“It used to be that the cost of whole-genome sequencing was prohibitive, but the steep decline in sequencing costs today means that this is now something of a myth,” said Serena Nik-Zainal, PhD, who is a coauthor on the TNBC letter, a Cancer Research UK (CRUK) clinician scientist, and a researcher at the University of Cambridge. “A more significant concern is the expertise of analysis and interpretation of whole-genome sequencing. WGS remains demanding in terms of expertise.”
Dr Nik-Zainal noted that a big help in bridging that expertise gap, and enabling more researchers to lean on WGS for their studies, is the use of technological tools that help researchers not only wade through data but also derive meaning from it.

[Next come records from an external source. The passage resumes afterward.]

Definition expand (imm8 : Z) (is64 : bool) : Z :=
  let sign := Z.land (Z.shiftr imm8 7) 1 in
  let b := Z.land (Z.shiftr imm8 6) 1 in
  let cd := Z.land (Z.shiftr imm8 4) 3 in
  let efgh := Z.land imm8 0xF in
  let not_b := Z.land (1 - b) 1 in
  if is64 then
    let rep_b := if b =? 1 then 0xFF else 0 in
    let exp := Z.lor (Z.lor (shl64 not_b 10) (shl64 rep_b 2)) cd in
    let frac := shl64 efgh 48 in
    Z.lor (Z.lor (shl64 sign 63) (shl64 exp 52)) frac
  else
    let rep_b := if b =? 1 then 0x1F else 0 in
    let exp := Z.lor (Z.lor (shl64 not_b 7) (shl64 rep_b 2)) cd in
    let frac := shl64 efgh 19 in
    Z.lor (Z.lor (shl64 sign 31) (shl64 exp 23)) frac.

(** [from_f64] and [from_f32] are [from_bits] of the value's IEEE-754 bit
    pattern, the argument here. *)
Definition from_bits (bits : Z) (is64 : bool) : result EncodeError FpImm8 :=
  let target := if is64 then bits else Z.land bits 0xFFFFFFFF in
  match List.find (λ imm8, expand imm8 is64 =? target) (seqZ 0 256) with
  | Some imm8 => Ok (mk imm8 is64 target)
  | None => Err (ImmediateOutOfRange
                   "FMOV immediate (not one of the 256 representable values)"
                   (to_signed 64 target))
  end.
Definition encoding (i : FpImm8) : Z := imm8 i.

Definition wf (i : FpImm8) : Prop :=
  unsigned 8 (imm8 i) ∧ bits i = expand (imm8 i) (is64 i).
#[global] Instance wf_dec i : Decision (wf i).
Proof. unfold wf. apply _. Defined.

Lemma FpImm8_from_bits_wf v b i : from_bits v b = Ok i → wf i ∧ is64 i = b.
Proof.
  unfold from_bits. intros H. destruct (find _ _) as [k|] eqn:Hf; [|done].
  injection H as <-. apply find_Some_elem in Hf as [Hk%elem_of_seqZ He%Z.eqb_eq].
  unfold wf, unsigned. simpl. change (2 ^ 8) with 256. split_and!; done || lia.
Qed.
End FpImm8.
Abbreviation FpImm8 := FpImm8.FpImm8.

(** ** Properties *)

Lemma quot_exact a b : 0 < b → Z.rem a b = 0 → a = b * Z.quot a b.
Proof. intros Hb Hr. pose proof (Z.quot_rem' a b). lia. Qed.

(** [BranchOffset::new] accepts exactly the word-aligned byte offsets that
    fit the field, and the field it produces reads back, sign-extended and
    scaled, as the offset asked for; the two errors tell the two reasons apart. *)
Theorem branch_offset_exact bytes bits what :
  1 ≤ bits ≤ 31 →
  match BranchOffset.new bytes bits what with
  | Ok o => BranchOffset.wf bits o ∧ BranchOffset.bytes o = bytes ∧
            unsigned bits (BranchOffset.encoding o) ∧
            4 * to_signed bits (BranchOffset.encoding o) = bytes
  | Err (MisalignedOffset w v) => w = what ∧ v = bytes ∧ ¬ (4 | bytes)
  | Err (ImmediateOutOfRange w v) =>
      w = what ∧ v = bytes ∧ (4 | bytes) ∧ ¬ signed (bits + 2) bytes
  | Err _ => False
  end.
Proof.
  intros Hbits. unfold BranchOffset.new. rewrite shl_i64_1 by lia.
  destruct (Z.eqb_spec (Z.rem bytes 4) 0) as [Hr|Hr]; simpl.
  2:{ split_and!; [done..|]. by rewrite <- Z.rem_divide by lia. }
  pose proof (quot_exact bytes 4 ltac:(lia) Hr) as Hq. set (q := Z.quot bytes 4) in *.
  assert (signed (bits + 2) bytes ↔ signed bits q) as Hsigned.
  { unfold signed. replace (bits + 2 - 1) with (2 + (bits - 1)) by lia.
    rewrite Z.pow_add_r by lia. lia. }
  destruct (_ || _) eqn:Hrange; simpl.
  { split_and!; [done..|exists q; lia|]. rewrite Hsigned. unfold signed. lia. }
  assert (signed bits q) as Hfit by (unfold signed; lia).
  assert (signed 32 q) as Hfit32.
  { unfold signed in *. pose proof (Z.pow_le_mono_r 2 (bits - 1) (32 - 1)). lia. }
  unfold BranchOffset.wf, BranchOffset.bytes, BranchOffset.encoding. simpl.
  rewrite to_signed_small by (done || lia). rewrite shl32_1 by lia.
  pose proof (signed_field bits q (2 ^ bits - 1) ltac:(lia)
    ltac:(rewrite Z.ones_equiv; lia) Hfit) as [Hu Hs].
  rewrite Hs. split_and!; done || lia.
Qed.

(** The page or byte offset of [ADRP]/[ADR], from its split field. *)
Definition imm21_value (f : Z * Z) : Z := to_signed 21 (snd f * 4 + fst f).

Lemma imm21_fields_spec x :
  signed 21 x →
  unsigned 2 (fst (imm21_fields x)) ∧ unsigned 19 (snd (imm21_fields x)) ∧
  imm21_value (imm21_fields x) = x.
Proof.
  intros Hx. unfold imm21_value, imm21_fields. simpl.
  pose proof (signed_field 21 x 0x1FFFFF ltac:(lia) eq_refl Hx) as [Hu Hs].
  fold (imm21 x) in Hu, Hs. unfold unsigned in *.
  change 3 with (Z.ones 2). rewrite Z.land_ones, Z.shiftr_div_pow2 by lia.
  pose proof (Z.div_mod (imm21 x) (2 ^ 2) ltac:(lia)).
  pose proof (Z.mod_pos_bound (imm21 x) (2 ^ 2) ltac:(lia)).
  split_and!; try lia. transitivity (to_signed 21 (imm21 x)); [f_equal; lia|done].
Qed.

(** [ADR] byte offsets and [ADRP] page offsets: accepted exactly in the
    signed 21-bit range, and recovered from the two parts of the split field. *)
Theorem adr_adrp_exact x :
  (match AdrOffset.new x with
   | Ok o => signed 21 x ∧ unsigned 2 (fst (AdrOffset.encoding o)) ∧
             unsigned 19 (snd (AdrOffset.encoding o)) ∧
             imm21_value (AdrOffset.encoding o) = x ∧ AdrOffset.bytes o = x
   | Err e => e = ImmediateOutOfRange "ADR offset" x ∧ ¬ signed 21 x
   end) ∧
  (match AdrpOffset.new x with
   | Ok o => signed 21 x ∧ unsigned 2 (fst (AdrpOffset.encoding o)) ∧
             unsigned 19 (snd (AdrpOffset.encoding o)) ∧
             imm21_value (AdrpOffset.encoding o) = x ∧ AdrpOffset.pages o = x
   | Err e => e = ImmediateOutOfRange "ADRP page offset" x ∧ ¬ signed 21 x
   end).
Proof.
  unfold AdrOffset.new, AdrpOffset.new. rewrite shl_i64_1 by lia.
  destruct (negb _) eqn:Hr; simpl.
  { split; (split; [done|]); unfold signed; simpl in *; lia. }
  assert (signed 21 x) as Hx by (unfold signed; simpl in *; lia).
  unfold AdrOffset.encoding, AdrpOffset.encoding, AdrOffset.bytes, AdrpOffset.pages. simpl.
  rewrite to_signed_small by (unfold signed in *; simpl in *; lia).
  pose proof (imm21_fields_spec x Hx) as (? & ? & ?). naive_solver.
Qed.

(** [Simm9::new] accepts exactly the byte offsets of its field. *)
Theorem simm9_exact bytes :
  match Simm9.new bytes with
  | Ok o => signed 9 bytes ∧ unsigned 9 (Simm9.encoding o) ∧
            to_signed 9 (Simm9.encoding o) = bytes
  | Err _ => ¬ signed 9 bytes
  end.
Proof.
  unfold Simm9.new. destruct (negb _) eqn:Hr; simpl; [unfold signed; simpl; lia|].
  assert (signed 9 bytes) as Hx by (unfold signed; simpl; lia).
  unfold Simm9.encoding. simpl.
  rewrite to_signed_small by (unfold signed in *; simpl in *; lia).
  split; [done|]. by apply signed_field.
Qed.

(** The scaled unsigned 12-bit offset accepts exactly the byte offsets its
    field can express at the access size, and expresses them faithfully; it
    panics exactly for an offset of 0 at an access size of 0. *)
Theorem scaled_imm12_exact bytes size :
  unsigned 32 size →
  match UScaledImm12.new bytes size with
  | Done (Ok o) => 0 < size ∧ UScaledImm12.wf size o ∧ UScaledImm12.encoding o * size = bytes
  | Done (Err _) => ∀ k, unsigned 12 k → k * size ≠ bytes
  | Panic => size = 0 ∧ bytes = 0
  | OutOfFuel => False
  end.
Proof.
  intros [Hs _]. unfold UScaledImm12.new, UScaledImm12.is_multiple_of, div.
  destruct (Z.eqb_spec size 0) as [->|Hz].
  { destruct (_ || _) eqn:Hr; simpl; [intros k _ Hk; lia|]. split; [done|lia]. }
  destruct (_ || _) eqn:Hr; simpl.
  { intros k [Hk _] <-. rewrite Z.rem_mul in Hr by lia. lia. }
  assert (Z.rem bytes size = 0) as Hrem by lia.
  pose proof (quot_exact bytes size ltac:(lia) Hrem) as Hq. set (q := Z.quot bytes size) in *.
  destruct (Z.ltb_spec 0xFFF q); simpl.
  { unfold unsigned. intros k Hk Heq. assert (k = q) by nia. lia. }
  assert (0 ≤ q) by nia.
  unfold UScaledImm12.wf, UScaledImm12.encoding. simpl.
  rewrite wrap_small by (unfold unsigned; lia).
  split_and!; [lia|done|unfold unsigned; lia|lia].
Qed.

(** The scaled signed 7-bit pair offset likewise; it panics exactly at an
    access size of 0. *)
Theorem simm7_scaled_exact bytes size :
  unsigned 32 size →
  match SImm7Scaled.new bytes size with
  | Done (Ok o) => 0 < size ∧ SImm7Scaled.wf size o ∧ unsigned 7 (SImm7Scaled.encoding o) ∧
                   to_signed 7 (SImm7Scaled.encoding o) * size = bytes
  | Done (Err _) => 0 < size ∧ ∀ k, signed 7 k → k * size ≠ bytes
  | Panic => size = 0
  | OutOfFuel => False
  end.
Proof.
  intros [Hs _]. unfold SImm7Scaled.new, rem, div.
  destruct (Z.eqb_spec size 0) as [->|Hz]; simpl; [done|].
  destruct (negb (Z.rem _ _ =? 0)) eqn:Hr; simpl.
  { split; [lia|]. intros k _ <-. rewrite Z.rem_mul in Hr by lia. done. }
  assert (Z.rem bytes size = 0) as Hrem by lia.
  pose proof (quot_exact bytes size ltac:(lia) Hrem) as Hq. set (q := Z.quot bytes size) in *.
  destruct (negb (_ && _)) eqn:Hr2; simpl.
  { unfold signed. split; [lia|]. intros k Hk Heq. assert (k = q) by nia. simpl in *. lia. }
  assert (signed 7 q) as Hx by (unfold signed; simpl; lia).
  unfold SImm7Scaled.wf, SImm7Scaled.encoding. simpl.
  rewrite to_signed_small by (unfold signed in *; simpl in *; lia).
  pose proof (signed_field 7 q 0x7F ltac:(lia) eq_refl Hx) as [Hu Hs'].
  split_and!; [lia|done..|]. rewrite Hs'. lia.
Qed.

(** The [ADD]/[SUB] immediate: [new] accepts a [u64] exactly when some
    12-bit field, shifted by 12 or not, has that value, and the operand it
    returns has it. *)
Theorem uimm12_lsl_exact v :
  unsigned 64 v →
  match Uimm12Lsl.new v with
  | Ok i => Uimm12Lsl.wf i ∧ Uimm12Lsl.value i = v
  | Err _ => ∀ i, Uimm12Lsl.wf i → Uimm12Lsl.value i ≠ v
  end.
Proof.
  intros [Hv0 Hv]. unfold Uimm12Lsl.new, Uimm12Lsl.wf, Uimm12Lsl.value, shl64.
  assert (Z.land v 0xFFF = v mod 2 ^ 12) as -> by (apply (Z.land_ones _ 12); lia).
  rewrite Z.shiftr_div_pow2 by lia.
  pose proof (Z.div_mod v (2 ^ 12) ltac:(lia)) as Hdm.
  pose proof (Z.mod_pos_bound v (2 ^ 12) ltac:(lia)) as Hm.
  pose proof (Z.div_pos v (2 ^ 12) ltac:(lia) ltac:(lia)).
  destruct (Z.leb_spec v 0xFFF); simpl Uimm12Lsl.shift12; simpl Uimm12Lsl.raw.
  { rewrite wrap_small by (unfold unsigned; lia). split; [unfold unsigned; lia|done]. }
  destruct (_ && _) eqn:Hs; simpl Uimm12Lsl.shift12; simpl Uimm12Lsl.raw.
  - rewrite (wrap_small 16) by (unfold unsigned; lia). split; [unfold unsigned; lia|].
    rewrite Z.shiftl_mul_pow2, wrap_small by (unfold unsigned; lia). lia.
  - intros [r sh] [Hr0 Hr]. simpl in Hr0, Hr |- *. destruct sh; [|lia].
    rewrite Z.shiftl_mul_pow2, wrap_small by (unfold unsigned; lia). intros <-.
    rewrite Z.mod_mul, Z.div_mul in Hs by lia. lia.
Qed.
Lemma shifted_alias_wf f r1 r2 shift i :
  f ∈ [Inst.cmp_shifted; Inst.cmn_shifted; Inst.neg; Inst.negs; Inst.mvn; Inst.tst_reg] →
  Reg.wf r1 → Reg.wf r2 → RegShift.wf shift → f r1 r2 shift = Ok i → wf_inst i.
Proof.
  intros Hf ??? Hx. pose proof (zr_like_wf r1).
  each_constructor; unfold_head Hx;
    (first [eapply add_sub_shifted_wf, Hx | eapply logical_shifted_wf, Hx]); done.
Qed.

(** *** Every constructor *)

Lemma built_core i : built i → wf_core i.
Proof.
  intros H.
  destruct H; repeat match goal with
    | H : offset_built _ |- _ => apply offset_built_core in H
    | H : pair_built _ |- _ => apply pair_built_core in H
    | H : mode_built _ |- _ => apply mode_built_core in H
    end; eauto using wf_inst_core, rr_wf, shift_imm_wf, rrr_wf, shifted_wf, shifted_alias_wf;
    each_constructor; try done; try match goal with H : _ = Ok _ |- _ => unfold_head H end.
  all: eauto 2 using load_store_core, load_store_pair_core, test_branch_core.
  all: try by solve_wf.
  all: apply wf_inst_core.
  all: try by match goal with
    | H : Inst.bitfield_raw _ _ _ _ _ _ = Ok _ |- _ =>
        eapply bitfield_raw_wf, H; unfold unsigned in *; auto; lia
    | H : Inst.cond_select _ _ _ _ _ _ = Ok _ |- _ =>
        eapply cond_select_wf, H; auto with wf
    | H : Inst.add_sub_extended _ _ _ _ _ _ _ = Ok _ |- _ =>
        eapply add_sub_extended_wf, H; auto with wf
    | H : Inst.logical_imm _ _ _ _ _ = Ok _ |- _ =>
        eapply logical_imm_wf, H; auto with wf
    | H : Inst.require_conditional _ _ ≫= _ = Ok _ |- _ =>
        inv_ok; eapply cond_select_wf, H; auto with wf
    end.
  all: eauto 2 using mov_wide_wf, add_sub_imm_wf, fp_binop_wf.
Qed.

Lemma built_wf i : built i → agrees i → wf_inst i.
Proof. intros H ?. apply wf_inst_split. split; [by apply built_core|done]. Qed.

(** The register overlaps the architecture leaves (constrained) unpredictable
    for the loads and stores of this subset: a writeback base that is also
    transferred, and a load pair into one register. *)
Definition unpredictable (i : Inst) : bool :=
  match i with
  | LoadStoreImm _ rt rn (PreIndex _ | PostIndex _) => Reg.encoding rt =? Reg.encoding rn
  | LoadStorePair is_load _ rt1 rt2 rn _ index =>
      (bool_decide (index ≠ PI_Offset) &&
       ((Reg.encoding rt1 =? Reg.encoding rn) || (Reg.encoding rt2 =? Reg.encoding rn)))
      || (is_load && (Reg.encoding rt1 =? Reg.encoding rt2))
  | _ => false
  end.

“The steep decline in cost today means that sequencing a tumor and matched normal pair is likely cheaper than a standard CT [computed tomography] scan of the chest, abdomen, and pelvis,” added Johan Staaf, PhD, who is also a coauthor on the TNBC letter and a researcher in oncology and pathology at Lund University in Sweden. His point was that a once prohibitively expensive tool like WGS is now on par, in terms of cost, with other tests that are regularly ordered as part of a cancer patient’s diagnosis and/or treatment. It puts WGS into context as an increasingly accessible tool that can aid in the personalized care of cancer patients.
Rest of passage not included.